Aggressive behavior


Aggressive behavior is reactionary and impulsive behavior that often results in breaking household rules or the law; aggressive behavior is violent and unpredictable.


Aggression can a problem for children with both normal development and those with psychosocial disturbances. Aggression constitutes intended harm to another individual, even if the attempt to harm fails (such as a bullet fired from a gun that misses its human target). There is no single theory about the causes of aggressive behavior in humans. Some believe aggression is innate or instinctive. Social theorists suggest the breakdown in commonly shared values, changes in traditional family patterns of child-rearing, and social isolation lead to increasing aggression in children, adolescents, and adults. Aggression in children correlates with family unemployment, strife, criminality, and psychiatric disorders.

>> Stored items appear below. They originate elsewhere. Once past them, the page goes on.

Lemma insert_before_ties_stable (x : ProductPerformance.t)
  (l : list ProductPerformance.t) :
  StronglySorted revenue_desc_ties_by_key l ->
  Forall (key_asc x) l ->
  StronglySorted revenue_desc_ties_by_key (insert_before_ties x l).
Proof.
  induction 1 as [| y l Hs IH Hy]; simpl; intros Hx.
  - repeat constructor.
  - apply Forall_cons_iff in Hx. destruct Hx as [Hxy Hxl].
    destruct (Qle_bool (ProductPerformance.revenue y)
                       (ProductPerformance.revenue x)) eqn:E.
    + apply Qle_bool_iff in E.
      constructor; [now constructor |].
      constructor; [split; [exact E | intros _; exact Hxy] |].
      rewrite Forall_forall in Hy, Hxl. apply Forall_forall. intros z Hz.
      split.
      * unfold revenue_desc. apply (Qle_trans _ (ProductPerformance.revenue y));
          [apply (proj1 (Hy z Hz)) | exact E].
      * intros _. now apply Hxl.
    + apply Qle_bool_false in E.
      constructor; [now apply IH |].
      apply Forall_forall. intros z Hz.
      apply (Permutation_in _ (insert_before_ties_perm x l)) in Hz.
      destruct Hz as [Hz | Hz].
      * subst z. split; [now apply Qlt_le_weak |].
        intros Heq. exfalso. rewrite Heq in E. now apply (Qlt_irrefl _ E).
      * rewrite Forall_forall in Hy. now apply Hy.
Qed.

Lemma sort_stable_keeps_ties (l : list ProductPerformance.t) :
  StronglySorted key_asc l ->
  StronglySorted revenue_desc_ties_by_key (sort_stable l).
Proof.
  induction 1 as [| x l Hs IH Hx]; [constructor |].
  unfold sort_stable in *. simpl. apply insert_before_ties_stable; [exact IH |].
  apply Forall_forall. intros z Hz.
  apply (Permutation_in _ (sort_values_perm _ sort_stable_contract l)) in Hz.
  rewrite Forall_forall in Hx. now apply Hx.
Qed.

(** With a stable sorting routine the rows of equal revenue keep the
    ascending key order in which [groupby] delivers them.  Whether the
    routine behind the default [kind] of [sort_values] keeps it on every
    frame is not settled by the code of the pipeline. *)
Lemma stable_sort_orders_ties_by_key (sales : list Enriched.t) :
  StronglySorted revenue_desc_ties_by_key
    (product_performance sort_stable sales).
Proof.
  unfold product_performance. apply sort_stable_keeps_ties.
  apply product_groups_key_sorted.
Qed.

(** * Further properties of the transform *)

(** ** More on the Cleaner *)

Lemma to_datetime_none (v : raw_date) :
  to_datetime v = None <-> exists s, v = RawUnparseable s.
Proof.
  destruct v; simpl; split; try discriminate; try (intros [s' H]; discriminate).
  - intros _. now exists s.
  - reflexivity.
Qed.

Lemma parse_dates_none (df : Indexed RawSales) :
  parse_dates df = None <->
  exists ir, In ir df /\ to_datetime (Sales.transaction_date (snd ir)) = None.
Proof.
  induction df as [| [i r] df IH]; simpl.
  - split; [discriminate | intros [ir [[] _]]].
  - destruct (to_datetime (Sales.transaction_date r)) as [d |] eqn:E.
    + destruct (parse_dates df) as [p |].
      * split; [discriminate |].
        intros [ir [[Hir | Hin] Hn]].
        -- subst ir. simpl in Hn. congruence.
        -- assert (H : Some p = None) by (apply IH; eauto).
           discriminate H.
      * split; [| reflexivity]. intros _.
        destruct (proj1 IH eq_refl) as [ir [Hin Hn]]. exists ir. auto.
    + split; [| reflexivity]. intros _. exists (i, r). auto.
Qed.

Lemma parse_dates_in (df : Indexed RawSales) (p : Indexed CleanSales) :
  parse_dates df = Some p ->
  forall i r', In (i, r') p <->
    exists r d, In (i, r) df
                /\ to_datetime (Sales.transaction_date r) = Some d
                /\ r' = Sales.set_date r d.
Proof.
  revert p. induction df as [| [j r0] df IH]; simpl; intros p Hp i r'.
  - inversion Hp; subst. split; [intros [] | intros [r [d [[] _]]]].
  - destruct (to_datetime (Sales.transaction_date r0)) as [d0 |] eqn:E;
      [| discriminate].
    destruct (parse_dates df) as [p' |]; [| discriminate].
    inversion Hp; subst; clear Hp. simpl. rewrite (IH p' eq_refl i r').
    split.
    + intros [H | [r [d [Hin [Hd Hr]]]]].
      * inversion H; subst. exists r0, d0. auto.
      * exists r, d. auto.
    + intros [r [d [[H | Hin] [Hd Hr]]]].
      * inversion H; subst. left. rewrite E in Hd. now inversion Hd.
      * right. exists r, d. auto.
Qed.

(** X1: The Cleaner keeps exactly the rows with a non-null id and a positive
    amount, each under its index label and with its date parsed. *)
Theorem cleaner_keeps_exactly_valid_rows
  (df : Indexed RawSales) (out : Indexed CleanSales) :
  cleaner df = Some out ->
  forall i r',
    In (i, r') out <->
    exists r d,
      In (i, r) df
      /\ to_datetime (Sales.transaction_date r) = Some d
      /\ r' = Sales.set_date r d
      /\ Sales.transaction_id r <> None
      /\ exists a, Sales.total_amount r = Some a /\ (0 < a)%Q.
Proof.
  unfold cleaner. destruct (parse_dates df) as [p |] eqn:E; [| discriminate].
  simpl. intros H i r'. inversion H; subst; clear H.
  unfold keep_positive, dropna_subset. rewrite !filter_In. simpl.
  rewrite (parse_dates_in df p E i r'). rewrite andb_true_iff.
  rewrite !notnull_true, amount_positive_spec.
  split.
  - intros [[[r [d [Hin [Hd Hr]]]] [Hid Hnn]] Hpos].
    exists r, d. subst r'. simpl in *. auto.
  - intros [r [d [Hin [Hd [Hr [Hid [a [Ha Hpos]]]]]]]].
    subst r'. simpl. repeat split; eauto.
    rewrite Ha. discriminate.
Qed.

Lemma cleaner_keeps_exactly_valid_rows_witness :
  exists out,
    cleaner (range_index Samples.mixed_sales) = Some out
    /\ In (1%nat, Samples.parsed Samples.sale_of_ink) out.
Proof.
  eexists. split; [reflexivity |].
  apply (cleaner_keeps_exactly_valid_rows
           (range_index Samples.mixed_sales) _ eq_refl).
  exists Samples.sale_of_ink, (Some (mkDate 2024 1 1)).
  split; [right; left; reflexivity |].
  split; [reflexivity |]. split; [reflexivity |].
  split; [discriminate |].
  exists 10%Q. split; reflexivity.
Defined.

(** ** More on the Joiner *)

Lemma map_const_repeat {A B : Type} (x : B) (l : list A) :
  map (fun _ => x) l = repeat x (List.length l).
Proof. induction l as [| a l IH]; simpl; [reflexivity | now rewrite IH]. Qed.

Lemma flat_map_repeat {A B : Type} (g : A -> list B) (x : A) (n : nat) :
  flat_map g (repeat x n) = List.concat (repeat (g x) n).
Proof. induction n as [| n IH]; simpl; [reflexivity | now rewrite IH]. Qed.

Lemma concat_repeat_repeat {A : Type} (x : A) (m n : nat) :
  List.concat (repeat (repeat x m) n) = repeat x (n * m).
Proof.
  induction n as [| n IH]; simpl; [reflexivity |].
  now rewrite IH, repeat_app.
Qed.

Lemma flat_map_flat_map {A B C : Type} (h : A -> list B) (g : B -> list C)
  (l : list A) :
  flat_map g (flat_map h l) = flat_map (fun x => flat_map g (h x)) l.
Proof.
  induction l as [| x l IH]; simpl; [reflexivity |].
  now rewrite flat_map_app, IH.
Qed.

Lemma map_flat_map {A B C : Type} (f : B -> C) (h : A -> list B) (l : list A) :
  map f (flat_map h l) = flat_map (fun x => map f (h x)) l.
Proof.
  induction l as [| x l IH]; simpl; [reflexivity |].
  now rewrite map_app, IH.
Qed.

Section MergeLeftFacts.
Context {L R : Type}.
Variable lkey : L -> option Z.
Variable rkey : R -> option Z.

Lemma merge_left_fanout (left : list L) (right : list R) :
  map fst (merge_left lkey rkey left right)
  = flat_map (fun x => repeat x (fanout rkey (lkey x) right)) left.
Proof.
  unfold merge_left. rewrite map_flat_map. apply flat_map_ext. intros x.
  unfold fanout, matching.
  destruct (filter (fun y => key_eqb (lkey x) (rkey y)) right) as [| m ms].
  - reflexivity.
  - rewrite map_map. cbn [fst]. now rewrite map_const_repeat.
Qed.

Lemma merge_left_match (left : list L) (right : list R) (x : L) (o : option R) :
  In (x, o) (merge_left lkey rkey left right) ->
  match o with
  | Some y => In y right /\ key_eqb (lkey x) (rkey y) = true
  | None => forall y, In y right -> key_eqb (lkey x) (rkey y) = false
  end.
Proof.
  unfold merge_left. rewrite in_flat_map. intros [x' [_ Hx]].
  destruct (filter (fun y => key_eqb (lkey x') (rkey y)) right)
    as [| m ms] eqn:E.
  - destruct Hx as [Hx | []]. inversion Hx; subst.
    intros y Hy. destruct (key_eqb (lkey x) (rkey y)) eqn:Ek; [| reflexivity].
    assert (Hin : In y (filter (fun y => key_eqb (lkey x) (rkey y)) right))
      by (apply filter_In; auto).
    rewrite E in Hin. destruct Hin.
  - apply in_map_iff in Hx. destruct Hx as [y [Hy Hin]].
    inversion Hy; subst. rewrite <- E in Hin. apply filter_In in Hin. exact Hin.
Qed.
End MergeLeftFacts.

Lemma fanout_pos {R : Type} (rkey : R -> option Z) (k : option Z)
  (right : list R) : (1 <= fanout rkey k right)%nat.
Proof. unfold fanout. lia. Qed.

Lemma flat_map_comp {A B C : Type} (f : A -> B) (g : B -> list C)
  (l : list A) :
  flat_map (fun x => g (f x)) l = flat_map g (map f l).
Proof.
  induction l as [| x l IH]; simpl; [reflexivity | now rewrite IH].
Qed.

Differences exist between levels of aggression in boys and girls in the same families. Boys are almost always more aggressive than girls. Larger children are more aggressive than smaller ones. Active and intrusive children are also more aggressive than passive or reserved ones.

Aggressive behavior may be intentional or unintentional. Many hyperactive, clumsy children are accidentally aggressive, but their intentions are compassionate. Careful medical evaluation and diagnostic assessments distinguish between intentional behaviors and the unintentional behaviors of emotionally disturbed children.

Children in all age groups learn that aggressive behavior is a powerful way to communicate their wishes or deal with their likes and dislikes.


Infants are aggressive when they are hungry, uncomfortable, fearful, angry, or in pain . Parents can tell what babies need by the loudness and pitch of crying and the flailing of arms and legs. Crying is an infant's defense, the way to communicate feelings and needs.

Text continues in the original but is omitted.